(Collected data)
>>>>

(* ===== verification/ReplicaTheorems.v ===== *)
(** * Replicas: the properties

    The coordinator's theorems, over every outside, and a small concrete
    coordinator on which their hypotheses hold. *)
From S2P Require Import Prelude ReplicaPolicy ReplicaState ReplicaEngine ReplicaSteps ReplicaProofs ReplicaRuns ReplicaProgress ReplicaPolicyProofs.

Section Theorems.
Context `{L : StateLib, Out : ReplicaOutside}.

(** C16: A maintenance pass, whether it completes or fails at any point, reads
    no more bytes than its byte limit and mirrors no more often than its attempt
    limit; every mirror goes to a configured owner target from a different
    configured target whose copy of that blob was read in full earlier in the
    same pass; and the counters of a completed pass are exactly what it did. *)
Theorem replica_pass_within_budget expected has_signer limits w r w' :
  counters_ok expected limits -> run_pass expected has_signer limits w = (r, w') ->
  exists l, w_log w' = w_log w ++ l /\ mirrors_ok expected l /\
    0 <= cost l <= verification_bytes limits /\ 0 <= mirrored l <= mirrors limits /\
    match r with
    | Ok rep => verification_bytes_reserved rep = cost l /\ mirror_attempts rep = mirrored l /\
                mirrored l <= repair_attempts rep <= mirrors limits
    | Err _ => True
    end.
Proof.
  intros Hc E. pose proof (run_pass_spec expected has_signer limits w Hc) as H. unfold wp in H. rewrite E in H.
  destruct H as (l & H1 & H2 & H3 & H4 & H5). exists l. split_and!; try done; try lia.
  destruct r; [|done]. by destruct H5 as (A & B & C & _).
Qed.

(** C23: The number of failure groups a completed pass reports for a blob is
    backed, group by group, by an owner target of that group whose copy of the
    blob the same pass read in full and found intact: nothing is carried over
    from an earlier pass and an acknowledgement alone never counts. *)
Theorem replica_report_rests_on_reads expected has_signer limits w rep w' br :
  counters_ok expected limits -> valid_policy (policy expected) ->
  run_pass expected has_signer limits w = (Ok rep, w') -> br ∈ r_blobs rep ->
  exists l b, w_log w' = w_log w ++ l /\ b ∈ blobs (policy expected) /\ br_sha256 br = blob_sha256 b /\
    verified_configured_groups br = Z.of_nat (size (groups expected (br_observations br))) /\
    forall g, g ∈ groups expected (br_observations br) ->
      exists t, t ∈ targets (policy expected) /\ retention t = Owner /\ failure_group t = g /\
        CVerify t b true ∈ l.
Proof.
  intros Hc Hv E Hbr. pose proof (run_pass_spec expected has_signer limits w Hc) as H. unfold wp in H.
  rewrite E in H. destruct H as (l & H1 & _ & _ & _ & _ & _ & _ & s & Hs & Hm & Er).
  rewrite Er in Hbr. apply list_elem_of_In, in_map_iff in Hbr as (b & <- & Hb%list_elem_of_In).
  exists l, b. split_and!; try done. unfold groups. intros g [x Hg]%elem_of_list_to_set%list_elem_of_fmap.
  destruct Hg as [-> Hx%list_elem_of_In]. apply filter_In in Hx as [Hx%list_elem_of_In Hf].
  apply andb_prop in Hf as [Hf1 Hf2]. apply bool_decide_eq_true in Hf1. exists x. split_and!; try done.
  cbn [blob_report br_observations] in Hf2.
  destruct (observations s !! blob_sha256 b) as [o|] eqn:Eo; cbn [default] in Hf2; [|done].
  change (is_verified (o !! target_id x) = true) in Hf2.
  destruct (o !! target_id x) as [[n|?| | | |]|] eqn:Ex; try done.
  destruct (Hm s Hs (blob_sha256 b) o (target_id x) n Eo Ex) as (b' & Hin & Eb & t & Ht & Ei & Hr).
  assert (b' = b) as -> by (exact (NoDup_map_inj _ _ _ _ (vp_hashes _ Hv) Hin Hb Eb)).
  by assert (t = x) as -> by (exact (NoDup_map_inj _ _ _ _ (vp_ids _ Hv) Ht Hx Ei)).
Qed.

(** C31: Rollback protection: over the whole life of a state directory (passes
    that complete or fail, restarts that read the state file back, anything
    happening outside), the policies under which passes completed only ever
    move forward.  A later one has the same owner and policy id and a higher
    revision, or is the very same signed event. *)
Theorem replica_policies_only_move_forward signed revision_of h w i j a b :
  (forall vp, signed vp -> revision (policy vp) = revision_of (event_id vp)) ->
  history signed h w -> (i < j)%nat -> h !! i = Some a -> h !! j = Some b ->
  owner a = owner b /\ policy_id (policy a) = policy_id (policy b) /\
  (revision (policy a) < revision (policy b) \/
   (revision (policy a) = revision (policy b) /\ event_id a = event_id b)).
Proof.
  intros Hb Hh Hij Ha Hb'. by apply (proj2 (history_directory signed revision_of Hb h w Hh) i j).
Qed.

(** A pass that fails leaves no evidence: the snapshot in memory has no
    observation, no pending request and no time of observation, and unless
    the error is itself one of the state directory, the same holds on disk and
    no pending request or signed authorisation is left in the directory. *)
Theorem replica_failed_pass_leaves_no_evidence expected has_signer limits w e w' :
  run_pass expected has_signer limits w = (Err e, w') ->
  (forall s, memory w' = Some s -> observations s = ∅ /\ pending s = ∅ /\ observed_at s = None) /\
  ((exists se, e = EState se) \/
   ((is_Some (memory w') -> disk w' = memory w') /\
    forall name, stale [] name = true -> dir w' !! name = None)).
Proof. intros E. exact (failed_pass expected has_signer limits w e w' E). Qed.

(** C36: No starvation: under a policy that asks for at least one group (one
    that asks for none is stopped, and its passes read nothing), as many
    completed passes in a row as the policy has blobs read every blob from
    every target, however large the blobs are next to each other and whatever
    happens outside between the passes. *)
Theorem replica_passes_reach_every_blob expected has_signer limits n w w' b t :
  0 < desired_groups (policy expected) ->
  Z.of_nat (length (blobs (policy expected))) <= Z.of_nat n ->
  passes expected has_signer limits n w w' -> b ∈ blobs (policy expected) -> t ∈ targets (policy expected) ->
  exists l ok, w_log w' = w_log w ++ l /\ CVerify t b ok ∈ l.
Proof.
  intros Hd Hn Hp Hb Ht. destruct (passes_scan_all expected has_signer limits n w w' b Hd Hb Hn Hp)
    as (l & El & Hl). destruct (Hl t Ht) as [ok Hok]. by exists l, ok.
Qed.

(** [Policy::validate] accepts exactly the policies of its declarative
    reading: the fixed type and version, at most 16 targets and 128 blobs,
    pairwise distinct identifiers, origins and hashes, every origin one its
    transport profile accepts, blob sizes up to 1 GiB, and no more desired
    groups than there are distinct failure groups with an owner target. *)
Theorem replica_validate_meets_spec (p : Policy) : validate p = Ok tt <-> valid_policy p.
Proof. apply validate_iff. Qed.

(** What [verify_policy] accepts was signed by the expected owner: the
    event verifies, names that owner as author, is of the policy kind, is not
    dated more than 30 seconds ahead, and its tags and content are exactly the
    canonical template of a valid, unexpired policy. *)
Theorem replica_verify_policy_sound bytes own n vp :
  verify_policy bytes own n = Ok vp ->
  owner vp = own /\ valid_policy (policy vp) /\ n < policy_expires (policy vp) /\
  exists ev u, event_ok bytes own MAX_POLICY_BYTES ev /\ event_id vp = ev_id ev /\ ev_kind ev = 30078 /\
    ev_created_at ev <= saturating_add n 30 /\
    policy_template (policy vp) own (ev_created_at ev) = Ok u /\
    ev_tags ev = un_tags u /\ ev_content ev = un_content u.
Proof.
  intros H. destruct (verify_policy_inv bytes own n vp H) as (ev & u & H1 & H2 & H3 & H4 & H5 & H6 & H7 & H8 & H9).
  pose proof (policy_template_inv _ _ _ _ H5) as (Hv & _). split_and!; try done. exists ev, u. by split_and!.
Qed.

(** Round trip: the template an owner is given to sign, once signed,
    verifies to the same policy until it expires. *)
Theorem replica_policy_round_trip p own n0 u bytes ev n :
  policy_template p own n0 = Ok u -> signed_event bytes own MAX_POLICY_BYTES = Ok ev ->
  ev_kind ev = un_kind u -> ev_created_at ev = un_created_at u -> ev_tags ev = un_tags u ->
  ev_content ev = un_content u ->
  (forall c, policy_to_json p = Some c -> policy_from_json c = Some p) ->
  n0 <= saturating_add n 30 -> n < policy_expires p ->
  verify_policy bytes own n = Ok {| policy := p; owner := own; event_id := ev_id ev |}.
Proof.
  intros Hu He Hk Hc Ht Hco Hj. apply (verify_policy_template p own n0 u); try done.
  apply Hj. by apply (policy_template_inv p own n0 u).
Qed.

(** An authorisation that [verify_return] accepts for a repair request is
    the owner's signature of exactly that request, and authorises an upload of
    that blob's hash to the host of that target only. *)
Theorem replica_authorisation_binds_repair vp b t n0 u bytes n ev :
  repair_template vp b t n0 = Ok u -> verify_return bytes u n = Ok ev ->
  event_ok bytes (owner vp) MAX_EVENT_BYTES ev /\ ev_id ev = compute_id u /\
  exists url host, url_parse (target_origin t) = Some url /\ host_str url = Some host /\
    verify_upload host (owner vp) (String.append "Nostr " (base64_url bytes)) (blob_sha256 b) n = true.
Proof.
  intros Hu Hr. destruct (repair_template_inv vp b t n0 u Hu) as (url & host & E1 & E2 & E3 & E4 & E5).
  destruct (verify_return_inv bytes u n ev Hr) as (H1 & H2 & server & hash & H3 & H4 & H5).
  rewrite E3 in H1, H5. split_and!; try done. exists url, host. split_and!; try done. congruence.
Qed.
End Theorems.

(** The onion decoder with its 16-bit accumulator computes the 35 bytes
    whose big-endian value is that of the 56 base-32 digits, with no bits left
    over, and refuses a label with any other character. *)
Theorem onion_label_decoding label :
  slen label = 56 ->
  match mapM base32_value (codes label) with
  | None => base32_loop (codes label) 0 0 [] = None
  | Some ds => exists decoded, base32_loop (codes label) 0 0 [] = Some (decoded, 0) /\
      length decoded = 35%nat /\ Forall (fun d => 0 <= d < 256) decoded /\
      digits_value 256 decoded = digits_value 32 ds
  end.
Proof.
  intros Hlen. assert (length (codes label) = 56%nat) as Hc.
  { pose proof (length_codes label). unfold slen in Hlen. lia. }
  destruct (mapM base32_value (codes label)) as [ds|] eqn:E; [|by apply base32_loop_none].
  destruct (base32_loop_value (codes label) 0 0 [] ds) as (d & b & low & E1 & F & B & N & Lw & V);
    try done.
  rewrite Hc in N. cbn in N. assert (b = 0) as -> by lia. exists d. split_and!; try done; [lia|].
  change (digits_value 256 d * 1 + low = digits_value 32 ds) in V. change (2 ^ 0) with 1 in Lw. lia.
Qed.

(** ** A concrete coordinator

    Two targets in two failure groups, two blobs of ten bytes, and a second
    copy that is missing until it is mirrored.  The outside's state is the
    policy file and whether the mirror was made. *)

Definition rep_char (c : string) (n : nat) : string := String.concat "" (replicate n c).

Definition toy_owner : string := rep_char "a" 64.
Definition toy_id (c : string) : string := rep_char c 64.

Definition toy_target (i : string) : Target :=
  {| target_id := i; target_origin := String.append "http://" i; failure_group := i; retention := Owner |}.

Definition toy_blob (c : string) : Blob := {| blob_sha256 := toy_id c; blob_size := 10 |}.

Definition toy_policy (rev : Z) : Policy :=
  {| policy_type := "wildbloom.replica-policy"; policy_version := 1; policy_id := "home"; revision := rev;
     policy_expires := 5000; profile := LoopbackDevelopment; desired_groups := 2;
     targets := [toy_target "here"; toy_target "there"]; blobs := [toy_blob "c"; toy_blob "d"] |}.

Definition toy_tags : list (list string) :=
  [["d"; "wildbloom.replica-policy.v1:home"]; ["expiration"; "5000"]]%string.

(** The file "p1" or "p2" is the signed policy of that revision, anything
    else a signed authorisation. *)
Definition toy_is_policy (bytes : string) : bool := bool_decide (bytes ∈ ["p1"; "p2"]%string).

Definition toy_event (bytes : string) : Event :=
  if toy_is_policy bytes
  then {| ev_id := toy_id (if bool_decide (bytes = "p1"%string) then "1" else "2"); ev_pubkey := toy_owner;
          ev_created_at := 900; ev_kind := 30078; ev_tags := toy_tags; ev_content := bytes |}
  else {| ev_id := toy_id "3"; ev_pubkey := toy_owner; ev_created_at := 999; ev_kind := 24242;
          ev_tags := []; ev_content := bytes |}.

<<<<
>>>>

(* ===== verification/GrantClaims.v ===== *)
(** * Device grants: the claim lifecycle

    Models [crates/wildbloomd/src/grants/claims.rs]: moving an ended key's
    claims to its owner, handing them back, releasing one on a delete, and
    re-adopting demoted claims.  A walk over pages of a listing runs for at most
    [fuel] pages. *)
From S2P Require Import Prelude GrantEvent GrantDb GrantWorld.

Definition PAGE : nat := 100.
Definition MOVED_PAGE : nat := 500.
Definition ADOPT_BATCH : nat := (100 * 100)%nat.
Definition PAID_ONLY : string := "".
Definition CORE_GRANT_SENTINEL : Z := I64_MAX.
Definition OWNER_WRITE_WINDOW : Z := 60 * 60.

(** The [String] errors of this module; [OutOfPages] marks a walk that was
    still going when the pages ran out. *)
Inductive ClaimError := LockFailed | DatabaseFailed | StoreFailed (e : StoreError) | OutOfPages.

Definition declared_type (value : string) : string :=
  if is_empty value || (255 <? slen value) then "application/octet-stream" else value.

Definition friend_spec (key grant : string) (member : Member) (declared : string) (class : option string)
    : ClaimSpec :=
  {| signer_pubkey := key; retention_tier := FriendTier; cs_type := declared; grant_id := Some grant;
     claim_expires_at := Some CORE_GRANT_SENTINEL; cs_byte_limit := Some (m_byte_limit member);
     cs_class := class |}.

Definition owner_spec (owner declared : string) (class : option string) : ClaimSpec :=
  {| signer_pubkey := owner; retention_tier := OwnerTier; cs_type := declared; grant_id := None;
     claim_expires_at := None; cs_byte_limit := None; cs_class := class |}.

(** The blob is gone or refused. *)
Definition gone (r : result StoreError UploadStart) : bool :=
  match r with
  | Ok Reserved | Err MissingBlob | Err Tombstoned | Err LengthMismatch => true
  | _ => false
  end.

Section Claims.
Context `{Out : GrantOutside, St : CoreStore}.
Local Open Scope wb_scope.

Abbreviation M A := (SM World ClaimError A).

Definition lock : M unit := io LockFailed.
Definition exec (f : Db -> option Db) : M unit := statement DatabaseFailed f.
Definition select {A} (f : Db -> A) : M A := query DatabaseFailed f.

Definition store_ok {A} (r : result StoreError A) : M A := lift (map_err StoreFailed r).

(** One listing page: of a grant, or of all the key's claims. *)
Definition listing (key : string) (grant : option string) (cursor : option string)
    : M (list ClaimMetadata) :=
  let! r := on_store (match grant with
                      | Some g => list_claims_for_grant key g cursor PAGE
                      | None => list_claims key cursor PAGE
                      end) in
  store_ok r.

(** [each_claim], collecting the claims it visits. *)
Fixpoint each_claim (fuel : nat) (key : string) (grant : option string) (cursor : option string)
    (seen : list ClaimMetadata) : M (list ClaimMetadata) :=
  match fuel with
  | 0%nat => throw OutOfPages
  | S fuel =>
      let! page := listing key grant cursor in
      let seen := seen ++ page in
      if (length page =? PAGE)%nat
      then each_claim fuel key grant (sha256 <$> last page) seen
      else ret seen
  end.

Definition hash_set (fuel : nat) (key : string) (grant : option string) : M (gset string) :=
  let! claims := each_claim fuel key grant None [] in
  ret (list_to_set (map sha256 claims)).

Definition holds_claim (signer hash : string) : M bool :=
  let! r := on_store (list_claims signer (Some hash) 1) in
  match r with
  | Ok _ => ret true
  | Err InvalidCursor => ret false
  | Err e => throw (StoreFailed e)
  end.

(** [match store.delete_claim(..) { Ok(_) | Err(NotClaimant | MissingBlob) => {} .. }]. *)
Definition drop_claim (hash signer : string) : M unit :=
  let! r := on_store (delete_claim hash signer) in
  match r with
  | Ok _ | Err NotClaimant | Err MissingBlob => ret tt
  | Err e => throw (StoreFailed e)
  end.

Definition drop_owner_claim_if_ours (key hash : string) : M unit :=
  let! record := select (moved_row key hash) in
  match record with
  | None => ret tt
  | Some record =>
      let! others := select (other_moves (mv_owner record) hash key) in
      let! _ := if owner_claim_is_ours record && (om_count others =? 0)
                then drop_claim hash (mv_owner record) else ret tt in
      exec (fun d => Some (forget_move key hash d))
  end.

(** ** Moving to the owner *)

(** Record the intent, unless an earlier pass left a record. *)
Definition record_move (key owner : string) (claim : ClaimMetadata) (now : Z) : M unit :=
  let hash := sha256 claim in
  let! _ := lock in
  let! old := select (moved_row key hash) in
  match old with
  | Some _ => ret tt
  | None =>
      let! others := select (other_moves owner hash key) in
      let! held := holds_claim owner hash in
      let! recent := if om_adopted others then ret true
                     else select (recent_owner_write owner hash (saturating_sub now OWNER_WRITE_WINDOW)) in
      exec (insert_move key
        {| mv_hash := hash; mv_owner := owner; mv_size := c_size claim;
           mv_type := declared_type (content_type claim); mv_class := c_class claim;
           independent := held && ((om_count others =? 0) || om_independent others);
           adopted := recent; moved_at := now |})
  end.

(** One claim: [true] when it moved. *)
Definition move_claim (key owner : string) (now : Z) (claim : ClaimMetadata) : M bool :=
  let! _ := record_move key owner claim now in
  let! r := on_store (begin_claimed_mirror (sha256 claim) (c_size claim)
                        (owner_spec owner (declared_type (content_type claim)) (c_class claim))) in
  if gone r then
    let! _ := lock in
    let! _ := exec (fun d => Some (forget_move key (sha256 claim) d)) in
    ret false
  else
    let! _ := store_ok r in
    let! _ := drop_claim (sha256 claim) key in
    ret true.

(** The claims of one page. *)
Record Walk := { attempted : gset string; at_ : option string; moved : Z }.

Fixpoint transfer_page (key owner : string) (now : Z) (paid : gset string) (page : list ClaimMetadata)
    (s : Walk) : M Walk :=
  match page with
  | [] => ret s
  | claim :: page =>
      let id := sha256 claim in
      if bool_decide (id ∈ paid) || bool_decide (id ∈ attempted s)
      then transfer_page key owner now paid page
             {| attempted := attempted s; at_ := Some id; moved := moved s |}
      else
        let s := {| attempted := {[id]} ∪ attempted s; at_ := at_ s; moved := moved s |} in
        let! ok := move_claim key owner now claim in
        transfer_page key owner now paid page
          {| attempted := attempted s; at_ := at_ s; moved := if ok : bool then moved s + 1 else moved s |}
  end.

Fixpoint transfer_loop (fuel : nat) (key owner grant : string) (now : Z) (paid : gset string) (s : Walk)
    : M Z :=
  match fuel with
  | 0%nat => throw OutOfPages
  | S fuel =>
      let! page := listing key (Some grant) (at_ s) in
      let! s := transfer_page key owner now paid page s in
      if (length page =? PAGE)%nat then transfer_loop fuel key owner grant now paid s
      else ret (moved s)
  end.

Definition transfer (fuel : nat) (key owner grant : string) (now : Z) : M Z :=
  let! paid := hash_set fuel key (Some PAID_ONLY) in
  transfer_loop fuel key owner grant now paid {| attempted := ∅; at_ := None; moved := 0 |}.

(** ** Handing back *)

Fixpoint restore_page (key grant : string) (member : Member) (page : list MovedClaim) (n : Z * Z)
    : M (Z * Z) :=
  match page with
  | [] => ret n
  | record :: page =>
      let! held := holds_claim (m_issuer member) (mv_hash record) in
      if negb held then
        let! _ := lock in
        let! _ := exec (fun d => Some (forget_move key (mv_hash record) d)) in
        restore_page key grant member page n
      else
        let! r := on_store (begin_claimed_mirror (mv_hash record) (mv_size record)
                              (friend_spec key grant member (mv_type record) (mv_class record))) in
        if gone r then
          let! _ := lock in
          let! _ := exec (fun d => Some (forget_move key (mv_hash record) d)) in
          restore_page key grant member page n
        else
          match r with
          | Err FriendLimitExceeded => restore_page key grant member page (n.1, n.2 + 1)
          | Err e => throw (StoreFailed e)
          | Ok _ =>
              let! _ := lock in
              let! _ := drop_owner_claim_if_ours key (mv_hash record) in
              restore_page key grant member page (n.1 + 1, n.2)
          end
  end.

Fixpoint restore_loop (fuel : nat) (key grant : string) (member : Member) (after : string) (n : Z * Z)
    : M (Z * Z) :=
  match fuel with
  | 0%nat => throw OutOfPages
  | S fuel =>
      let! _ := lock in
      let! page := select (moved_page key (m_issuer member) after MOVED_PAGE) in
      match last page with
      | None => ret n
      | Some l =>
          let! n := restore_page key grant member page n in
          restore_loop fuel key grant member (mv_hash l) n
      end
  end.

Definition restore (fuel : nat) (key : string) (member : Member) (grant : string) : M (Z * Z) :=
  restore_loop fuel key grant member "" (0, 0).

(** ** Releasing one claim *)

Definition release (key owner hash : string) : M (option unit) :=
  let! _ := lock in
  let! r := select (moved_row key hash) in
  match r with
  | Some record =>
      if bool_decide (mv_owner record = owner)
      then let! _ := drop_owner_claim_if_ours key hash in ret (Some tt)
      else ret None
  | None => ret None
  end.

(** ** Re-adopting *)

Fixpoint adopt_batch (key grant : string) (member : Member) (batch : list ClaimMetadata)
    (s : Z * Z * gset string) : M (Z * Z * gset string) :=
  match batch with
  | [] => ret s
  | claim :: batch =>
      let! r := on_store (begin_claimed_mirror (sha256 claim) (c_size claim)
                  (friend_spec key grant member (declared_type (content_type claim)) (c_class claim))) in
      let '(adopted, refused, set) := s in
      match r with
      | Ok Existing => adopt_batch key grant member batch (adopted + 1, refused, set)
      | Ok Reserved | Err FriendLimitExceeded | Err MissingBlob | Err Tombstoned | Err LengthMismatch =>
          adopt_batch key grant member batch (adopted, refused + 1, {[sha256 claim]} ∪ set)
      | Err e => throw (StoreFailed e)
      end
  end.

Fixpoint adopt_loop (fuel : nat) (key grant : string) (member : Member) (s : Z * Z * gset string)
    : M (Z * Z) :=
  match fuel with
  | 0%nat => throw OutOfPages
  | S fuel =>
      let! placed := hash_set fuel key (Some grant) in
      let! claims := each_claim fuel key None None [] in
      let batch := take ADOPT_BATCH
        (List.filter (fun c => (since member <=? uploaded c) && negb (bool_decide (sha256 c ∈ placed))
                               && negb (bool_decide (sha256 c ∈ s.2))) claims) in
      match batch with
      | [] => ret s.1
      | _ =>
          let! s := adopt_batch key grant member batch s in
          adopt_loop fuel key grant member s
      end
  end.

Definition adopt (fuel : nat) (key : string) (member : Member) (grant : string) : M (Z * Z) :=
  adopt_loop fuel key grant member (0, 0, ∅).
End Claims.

<<<<

Your assignment:
Using the entries above, give again exactly the lines from the line holding "(* ===== verification/ReplicaTheorems.v" through the line holding "(** C16: A maintenance". Include both end lines and nothing else.

Worked solution:
(* ===== verification/ReplicaTheorems.v ===== *)
(** * Replicas: the properties

    The coordinator's theorems, over every outside, and a small concrete
    coordinator on which their hypotheses hold. *)
From S2P Require Import Prelude ReplicaPolicy ReplicaState ReplicaEngine ReplicaSteps ReplicaProofs ReplicaRuns ReplicaProgress ReplicaPolicyProofs.

Section Theorems.
Context `{L : StateLib, Out : ReplicaOutside}.

(** C16: A maintenance pass, whether it completes or fails at any point, reads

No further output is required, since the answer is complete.